De um modo geral, o cineasta francês é associado ao jansenismo. Esse movimento católico que leva o nome do seu criador, o teólogo e bispo holandês Cornélio Jansênio (1585-1638) pregava a ideia da predestinação quanto ao destino do homem, que não tinha como mudar esse destino. O homem não teria livre-arbítrio, liberdade, estando destinado a fazer o que lhe acontecia na vida. É o que ocorre com Michel. Um jovem que se vê impelido a se tornar um assaltante, sem ter a vocação e o talento para tal, tanto que é apanhado pela polícia no primeiro roubo que pratica. É apenas interrogado, mas, a partir daí, inicia-se o assédio do policial chefe. Mesmo quando lhe aparece um verdadeiro profissional que lhe ensina os truques para o bom desempenho da "profissão" (e com quem, além de um conhecido deste, passa a agir), percebe-se que ele não nasceu para ladrão. E, no entanto, prossegue nessa "aventura", segundo a definição de Bresson numa espécie de "nota" antes de se iniciarem os créditos. Até ser de novo apanhado e dessa vez fica preso.

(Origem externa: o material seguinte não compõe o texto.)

Lemma to_index_lookup v : v ∈ keys → ∃ i, Graph_to_index g v = Ret i ∧ keys !! i = Some v.
Proof.
  intros Hv. unfold Graph_to_index. destruct (IndexMap_index_of (g_nodes g) v) as [i|] eqn:E.
  - destruct (index_of_Some _ _ _ E) as (l & Hi & _). exists i. split; [done|].
    unfold Graph_node_list. by rewrite list_lookup_fmap, Hi.
  - by apply index_of_None in E.
Qed.

Lemma node_data_rep D v : v ∈ keys → node_data g (nodes_of D) v = Ret (D v).
Proof.
  intros (i & Hi & Hk)%to_index_lookup. unfold node_data. rewrite Hi. cbn.
  unfold nodes_of. by rewrite list_lookup_fmap, Hk.
Qed.

Lemma node_modify_rep D v f :
  v ∈ keys → node_modify g (nodes_of D) v f = Ret (nodes_of (upd D v f)).
Proof.
  intros (i & Hi & Hk)%to_index_lookup. unfold node_modify. rewrite Hi. cbn.
  unfold nodes_of. rewrite list_lookup_fmap, Hk. cbn. f_equal. apply list_eq. intros j.
  rewrite list_lookup_insert, !list_lookup_fmap, length_fmap. case_decide as Hj.
  - destruct Hj as [-> ?]. rewrite Hk. cbn. by rewrite upd_eq.
  - destruct (keys !! j) as [x|] eqn:Ej; [|done]. cbn. rewrite upd_ne; [done|]. intros ->.
    apply Hj. split; [|by eapply lookup_lt_Some].
    eapply NoDup_lookup; [apply (shape_keys g Hwf)| |]; done.
Qed.

Lemma edge_keys v w : edge v w → v ∈ keys ∧ w ∈ keys.
Proof. intros He. pose proof (edge_vertices g v w Hwf He) as [? ?]. by rewrite <- !elem_of_vertices. Qed.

Ao filme não interessa revelar o destino do personagem daí pra frente, até por não se tratar de um filme policial, como esclarece Bresson no início da "nota". E, sim, mostrar que, na cadeia, recebendo visitas de Jeanne (Marika Green), a jovem vizinha da sua mãe (presumivelmente viúva, esta vive sozinha, pois o filho mora em um pequeno e modestíssimo apartamento), Michel desperta para o fato de que existe um amor entre eles. Um sentimento que o faz chegar até ela só depois de ele ter percorrido um "estranho caminho". Tarde demais. Os planos da cena final pertencem à antologia do cinema. Michel e Jeanne separados pela grade buscam se beijar e se tocar, em vão. E a derradeira imagem (Michel de frente, Jeanne de perfil, um pouco inclinada, unidos e ao mesmo tempo separados pela barreira da prisão) contém uma beleza e uma funcionalidade pictóricas, dando razão a Truffaut quando disse que o cinema de Bresson se aproxima mais da pintura do que da fotografia.